● Listed records
---

(** * Label algebra of the transit-routing engine

    A shallow embedding of [app/algorithms/label.py] (the current [Label]
    class and [_get_intermediate_stations]) and of the older [label.py]
    (the legacy [Label] class), followed by the properties of the label
    algebra: dominance, normalised cost vector, weighted score,
    epsilon-similarity, equality and hash, and route reconstruction.

    Numbers are modelled as Python has them: [float] is IEEE 754 binary64
    (Rocq's primitive floats), [int] is an unbounded integer ([Z]).
    Exceptions are modelled by the [result] type. *)

From Stdlib Require Import ZArith Floats FloatLemmas String List Bool Lia.
From Stdlib Require Import Sorting.Sorted Sorting.Permutation.
From stdpp Require Import base option list gmap strings.
Import ListNotations.

Set Warnings "-inexact-float,-register-all".
Local Open Scope Z_scope.

(** ** Python exceptions and results *)

Inductive PyError : Type :=
  | ZeroDivisionError
  | OverflowError
  | ValueError
  | IndexError
  | TypeError
  | AttributeError (attr : string).

Inductive result (A : Type) : Type :=
  | Ok (a : A)
  | Raise (e : PyError).
Arguments Ok {A} a.
Arguments Raise {A} e.

#[global] Instance result_ret : MRet result := fun A a => Ok a.
#[global] Instance result_bind : MBind result := fun A B f m =>
  match m with
  | Ok a => f a
  | Raise e => Raise e
  end.

(** ** Python numbers *)

Module Py.

(** [float(n)] for an [int]: the nearest binary64, ties to even;
    [OverflowError] when the rounded value does not fit. *)
Definition int_to_float (n : Z) : result float :=
  let f := SF2Prim (binary_normalize prec emax n 0 false) in
  if is_infinity f then Raise OverflowError else Ok f.

(** The comparison operators of [float]: [a > b] is the IEEE comparison,
    which holds exactly when [b < a]. *)
Definition lt (a b : float) : bool := PrimFloat.ltb a b.
Definition gt (a b : float) : bool := PrimFloat.ltb b a.
Definition le (a b : float) : bool := PrimFloat.leb a b.
Definition ge (a b : float) : bool := PrimFloat.leb b a.

(** [a / b] on floats: [ZeroDivisionError] when the divisor is zero. *)
Definition truediv (a b : float) : result float :=
  if PrimFloat.eqb b 0%float then Raise ZeroDivisionError
  else Ok (a / b)%float.

(** [a / n] for a float [a] and an int [n]: [n] is converted first. *)
Definition truediv_float_int (a : float) (n : Z) : result float :=
  b ← int_to_float n; truediv a b.

(** [n / b] for an int [n] and a float [b]. *)
Definition truediv_int_float (n : Z) (b : float) : result float :=
  a ← int_to_float n; truediv a b.

(** [min(a, b)] with two arguments: the first one unless the second is
    strictly smaller. *)
Definition min (a b : float) : float := if lt b a then b else a.

(** [max(xs, default=d)]: a later item replaces the running maximum only
    when strictly greater. *)
Definition max_default (xs : list float) (d : float) : float :=
  match xs with
  | [] => d
  | x :: xs' => fold_left (fun m item => if gt item m then item else m) xs' x
  end.

(** [math.sqrt]: [ValueError] when the result is NaN and the argument is
    not. *)
Definition sqrt (x : float) : result float :=
  let r := PrimFloat.sqrt x in
  if is_nan r && negb (is_nan x) then Raise ValueError else Ok r.

(** [xs[i]] for a list and a non-negative index. *)
Definition index {A} (xs : list A) (i : nat) : result A :=
  match nth_error xs i with
  | Some x => Ok x
  | None => Raise IndexError
  end.

(** [d.get(key, default)] on a dict used as a map. *)
Definition get_default (d : gmap string float) (key : string) (default : float) : float :=
  match d !! key with
  | Some v => v
  | None => default
  end.

(** [b < n] for a float [b] and an int [n]; Python compares the two
    exactly, without converting [n]. *)
Definition float_lt_int (b : float) (n : Z) : bool :=
  match Prim2SF b with
  | S754_nan => false
  | S754_infinity s => s
  | S754_zero _ => 0 <? n
  | S754_finite s m e =>
      if 0 <=? e then cond_Zopp s (Zpos m * 2 ^ e) <? n
      else cond_Zopp s (Zpos m) <? n * 2 ^ (- e)
  end.

(** [enumerate(xs)]. *)
Definition enumerate {A} (xs : list A) : list (nat * A) :=
  combine (seq 0 (length xs)) xs.

End Py.

(** ** Intermediate stations between two stops of one line *)

(** [station_order_map] is a dict [(station_cd, line) -> order].  It is kept
    as the list of its items in insertion order, the order in which
    [items()] yields them; the keys of a dict are pairwise distinct. *)
Definition OrderMap : Type := list ((string * string) * Z).

(** [line_stations] is a dict
    [(station_cd, line) -> {"up": [...], "down": [...]}]. *)
Definition LineStations : Type := gmap (string * string) (gmap string (list string)).

(** The two warnings printed on standard output. *)
Inductive Warning : Type :=
  | MissingOrder (from_station_cd : string) (from_order : option Z)
                 (to_station_cd : string) (to_order : option Z)
  | EmptyRange (from_station_cd to_station_cd : string).

Definition key_eqb (k1 k2 : string * string) : bool :=
  (fst k1 =? fst k2)%string && (snd k1 =? snd k2)%string.

(** [station_order_map.get(key)]. *)
Fixpoint dict_get (m : OrderMap) (key : string * string) : option Z :=
  match m with
  | [] => None
  | (k, v) :: m' => if key_eqb k key then Some v else dict_get m' key
  end.

(** [list.sort(key=lambda x: x[0], reverse=...)].  Python's sort is stable,
    also with [reverse=True], where the list is reversed before and after a
    stable ascending sort; a stable sort is determined by these two facts,
    so insertion sort stands for it. *)
Fixpoint insert_by_order (x : Z * string) (l : list (Z * string)) : list (Z * string) :=
  match l with
  | [] => [x]
  | y :: l' => if fst x <=? fst y then x :: l else y :: insert_by_order x l'
  end.

Definition stable_sort (l : list (Z * string)) : list (Z * string) :=
  foldr insert_by_order [] l.

Definition sort_by_order (reverse : bool) (l : list (Z * string)) : list (Z * string) :=
  if reverse then rev (stable_sort (rev l)) else stable_sort l.

(** The value together with what was printed. *)
Definition _get_intermediate_stations
    (from_station_cd to_station_cd line direction : string)
    (line_stations : LineStations) (station_order_map : OrderMap)
    : list string * list Warning :=
  let from_order := dict_get station_order_map (from_station_cd, line) in
  let to_order := dict_get station_order_map (to_station_cd, line) in
  match from_order, to_order with
  | Some from_order, Some to_order =>
      let start_idx := Z.min from_order to_order in
      let end_idx := Z.max from_order to_order in
      let intermediate_candidates :=
        foldl (fun acc '((s_cd, s_line), s_order) =>
                 if (s_line =? line)%string
                    && (start_idx <? s_order) && (s_order <=? end_idx)
                 then acc ++ [(s_order, s_cd)]
                 else acc)
              [] station_order_map in
      let is_ascending := from_order <? to_order in
      let intermediate_candidates :=
        sort_by_order (negb is_ascending) intermediate_candidates in
      let result_stations := map snd intermediate_candidates in
      match result_stations with
      | [] => ([to_station_cd], [EmptyRange from_station_cd to_station_cd])
      | _ :: _ => (result_stations, [])
      end
  | _, _ =>
      ([to_station_cd],
       [MissingOrder from_station_cd from_order to_station_cd to_order])
  end.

---

● What needs to be done
Copy the data above. Keep each line exact.

● Solution to this problem
(** * Label algebra of the transit-routing engine

    A shallow embedding of [app/algorithms/label.py] (the current [Label]
    class and [_get_intermediate_stations]) and of the older [label.py]
    (the legacy [Label] class), followed by the properties of the label
    algebra: dominance, normalised cost vector, weighted score,
    epsilon-similarity, equality and hash, and route reconstruction.

    Numbers are modelled as Python has them: [float] is IEEE 754 binary64
    (Rocq's primitive floats), [int] is an unbounded integer ([Z]).
    Exceptions are modelled by the [result] type. *)

From Stdlib Require Import ZArith Floats FloatLemmas String List Bool Lia.
From Stdlib Require Import Sorting.Sorted Sorting.Permutation.
From stdpp Require Import base option list gmap strings.
Import ListNotations.

Set Warnings "-inexact-float,-register-all".
Local Open Scope Z_scope.

(** ** Python exceptions and results *)

Inductive PyError : Type :=
  | ZeroDivisionError
  | OverflowError
  | ValueError
  | IndexError
  | TypeError
  | AttributeError (attr : string).

Inductive result (A : Type) : Type :=
  | Ok (a : A)
  | Raise (e : PyError).
Arguments Ok {A} a.
Arguments Raise {A} e.

#[global] Instance result_ret : MRet result := fun A a => Ok a.
#[global] Instance result_bind : MBind result := fun A B f m =>
  match m with
  | Ok a => f a
  | Raise e => Raise e
  end.

(** ** Python numbers *)

Module Py.

(** [float(n)] for an [int]: the nearest binary64, ties to even;
    [OverflowError] when the rounded value does not fit. *)
Definition int_to_float (n : Z) : result float :=
  let f := SF2Prim (binary_normalize prec emax n 0 false) in
  if is_infinity f then Raise OverflowError else Ok f.

(** The comparison operators of [float]: [a > b] is the IEEE comparison,
    which holds exactly when [b < a]. *)
Definition lt (a b : float) : bool := PrimFloat.ltb a b.
Definition gt (a b : float) : bool := PrimFloat.ltb b a.
Definition le (a b : float) : bool := PrimFloat.leb a b.
Definition ge (a b : float) : bool := PrimFloat.leb b a.

(** [a / b] on floats: [ZeroDivisionError] when the divisor is zero. *)
Definition truediv (a b : float) : result float :=
  if PrimFloat.eqb b 0%float then Raise ZeroDivisionError
  else Ok (a / b)%float.

(** [a / n] for a float [a] and an int [n]: [n] is converted first. *)
Definition truediv_float_int (a : float) (n : Z) : result float :=
  b ← int_to_float n; truediv a b.

(** [n / b] for an int [n] and a float [b]. *)
Definition truediv_int_float (n : Z) (b : float) : result float :=
  a ← int_to_float n; truediv a b.

(** [min(a, b)] with two arguments: the first one unless the second is
    strictly smaller. *)
Definition min (a b : float) : float := if lt b a then b else a.

(** [max(xs, default=d)]: a later item replaces the running maximum only
    when strictly greater. *)
Definition max_default (xs : list float) (d : float) : float :=
  match xs with
  | [] => d
  | x :: xs' => fold_left (fun m item => if gt item m then item else m) xs' x
  end.

(** [math.sqrt]: [ValueError] when the result is NaN and the argument is
    not. *)
Definition sqrt (x : float) : result float :=
  let r := PrimFloat.sqrt x in
  if is_nan r && negb (is_nan x) then Raise ValueError else Ok r.

(** [xs[i]] for a list and a non-negative index. *)
Definition index {A} (xs : list A) (i : nat) : result A :=
  match nth_error xs i with
  | Some x => Ok x
  | None => Raise IndexError
  end.

(** [d.get(key, default)] on a dict used as a map. *)
Definition get_default (d : gmap string float) (key : string) (default : float) : float :=
  match d !! key with
  | Some v => v
  | None => default
  end.

(** [b < n] for a float [b] and an int [n]; Python compares the two
    exactly, without converting [n]. *)
Definition float_lt_int (b : float) (n : Z) : bool :=
  match Prim2SF b with
  | S754_nan => false
  | S754_infinity s => s
  | S754_zero _ => 0 <? n
  | S754_finite s m e =>
      if 0 <=? e then cond_Zopp s (Zpos m * 2 ^ e) <? n
      else cond_Zopp s (Zpos m) <? n * 2 ^ (- e)
  end.

(** [enumerate(xs)]. *)
Definition enumerate {A} (xs : list A) : list (nat * A) :=
  combine (seq 0 (length xs)) xs.

End Py.

(** ** Intermediate stations between two stops of one line *)

(** [station_order_map] is a dict [(station_cd, line) -> order].  It is kept
    as the list of its items in insertion order, the order in which
    [items()] yields them; the keys of a dict are pairwise distinct. *)
Definition OrderMap : Type := list ((string * string) * Z).

(** [line_stations] is a dict
    [(station_cd, line) -> {"up": [...], "down": [...]}]. *)
Definition LineStations : Type := gmap (string * string) (gmap string (list string)).

(** The two warnings printed on standard output. *)
Inductive Warning : Type :=
  | MissingOrder (from_station_cd : string) (from_order : option Z)
                 (to_station_cd : string) (to_order : option Z)
  | EmptyRange (from_station_cd to_station_cd : string).

Definition key_eqb (k1 k2 : string * string) : bool :=
  (fst k1 =? fst k2)%string && (snd k1 =? snd k2)%string.

(** [station_order_map.get(key)]. *)
Fixpoint dict_get (m : OrderMap) (key : string * string) : option Z :=
  match m with
  | [] => None
  | (k, v) :: m' => if key_eqb k key then Some v else dict_get m' key
  end.

(** [list.sort(key=lambda x: x[0], reverse=...)].  Python's sort is stable,
    also with [reverse=True], where the list is reversed before and after a
    stable ascending sort; a stable sort is determined by these two facts,
    so insertion sort stands for it. *)
Fixpoint insert_by_order (x : Z * string) (l : list (Z * string)) : list (Z * string) :=
  match l with
  | [] => [x]
  | y :: l' => if fst x <=? fst y then x :: l else y :: insert_by_order x l'
  end.

Definition stable_sort (l : list (Z * string)) : list (Z * string) :=
  foldr insert_by_order [] l.

Definition sort_by_order (reverse : bool) (l : list (Z * string)) : list (Z * string) :=
  if reverse then rev (stable_sort (rev l)) else stable_sort l.

(** The value together with what was printed. *)
Definition _get_intermediate_stations
    (from_station_cd to_station_cd line direction : string)
    (line_stations : LineStations) (station_order_map : OrderMap)
    : list string * list Warning :=
  let from_order := dict_get station_order_map (from_station_cd, line) in
  let to_order := dict_get station_order_map (to_station_cd, line) in
  match from_order, to_order with
  | Some from_order, Some to_order =>
      let start_idx := Z.min from_order to_order in
      let end_idx := Z.max from_order to_order in
      let intermediate_candidates :=
        foldl (fun acc '((s_cd, s_line), s_order) =>
                 if (s_line =? line)%string
                    && (start_idx <? s_order) && (s_order <=? end_idx)
                 then acc ++ [(s_order, s_cd)]
                 else acc)
              [] station_order_map in
      let is_ascending := from_order <? to_order in
      let intermediate_candidates :=
        sort_by_order (negb is_ascending) intermediate_candidates in
      let result_stations := map snd intermediate_candidates in
      match result_stations with
      | [] => ([to_station_cd], [EmptyRange from_station_cd to_station_cd])
      | _ :: _ => (result_stations, [])
      end
  | _, _ =>
      ([to_station_cd],
       [MissingOrder from_station_cd from_order to_station_cd to_order])
  end.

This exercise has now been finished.